EXERCISE DESCRIPTION -
From the line that contains "Definition format_int (n" to the final line of the entries, return every line exactly and leave out all others.

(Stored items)
(** * convert.py: batch hard-subbing driver around ffprobe / ffmpeg

    A shallow embedding of [convert.py] and the properties of its decision
    logic: the flag builders, the series-key extractor, the track
    resolution of the first pass and the two-pass run of [main].

    Conventions of the embedding.
    - A Python [str] is the [string] of the bytes of its UTF-8 encoding;
      for a filename these are the bytes of the name.  The order of such
      strings by bytes is the order of the [str]s by code points.
    - A Python [int] is a [Z].
    - Values decoded by [json.loads] are terms of [json]; the script only
      ever compares them with string literals, subscripts them, iterates
      over them and stores them.
    - [chosen_tracks] is a [gmap string track_info].
    - Effects (printing, prompting, subprocesses, exceptions, [sys.exit])
      are threaded through the monad [M]: a computation reads the operator's
      answers, emits a chronological list of events and either returns or
      raises. *)

From stdpp Require Import gmap strings list fin_maps pretty.
From Stdlib Require Import ZArith Ascii String Lia Sorted.

Set Warnings "-register-all".

(** stdpp keeps [simpl] from unfolding string append; the proofs below
    compute with appends of literals. *)
Local Arguments String.append !s1 s2 : simpl nomatch.

Local Open Scope string_scope.
Local Open Scope list_scope.

(** ** Python values *)

(** What [json.loads] can return.  A dict is kept as its item list. *)
Inductive json : Type :=
| JNull
| JBool (b : bool)
| JInt (z : Z)
| JFloat (literal : string)
| JStr (s : string)
| JList (l : list json)
| JDict (items : list (string * json)).

(** [v == "lit"] for a string literal on the right: only an equal [str]
    compares equal. *)
Definition py_eq_str (v : json) (lit : string) : bool :=
  match v with
  | JStr s => String.eqb s lit
  | _ => false
  end.

(** ["{}".format(n)] for an [int]. *)
Definition format_int (n : Z) : string := pretty n.

(** ** FlagBuilder *)

Definition get_audio_flags (codec channels : json) (index : Z) : list string :=
  if py_eq_str codec "aac" && py_eq_str channels "2" then
    ["-c:a"; "copy";
     "-map"; "0:a:" +:+ format_int index]
  else if negb (py_eq_str codec "none") then
    ["-c:a"; "aac";
     "-b:a"; "192k";
     "-ac"; "2";
     "-map"; "0:a:" +:+ format_int index]
  else [].

Definition scale_stage : string := "[burned]scale=-16:min(720\,ih)[v]".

PROBLEM SOLUTION -
Definition format_int (n : Z) : string := pretty n.

(** ** FlagBuilder *)

Definition get_audio_flags (codec channels : json) (index : Z) : list string :=
  if py_eq_str codec "aac" && py_eq_str channels "2" then
    ["-c:a"; "copy";
     "-map"; "0:a:" +:+ format_int index]
  else if negb (py_eq_str codec "none") then
    ["-c:a"; "aac";
     "-b:a"; "192k";
     "-ac"; "2";
     "-map"; "0:a:" +:+ format_int index]
  else [].

Definition scale_stage : string := "[burned]scale=-16:min(720\,ih)[v]".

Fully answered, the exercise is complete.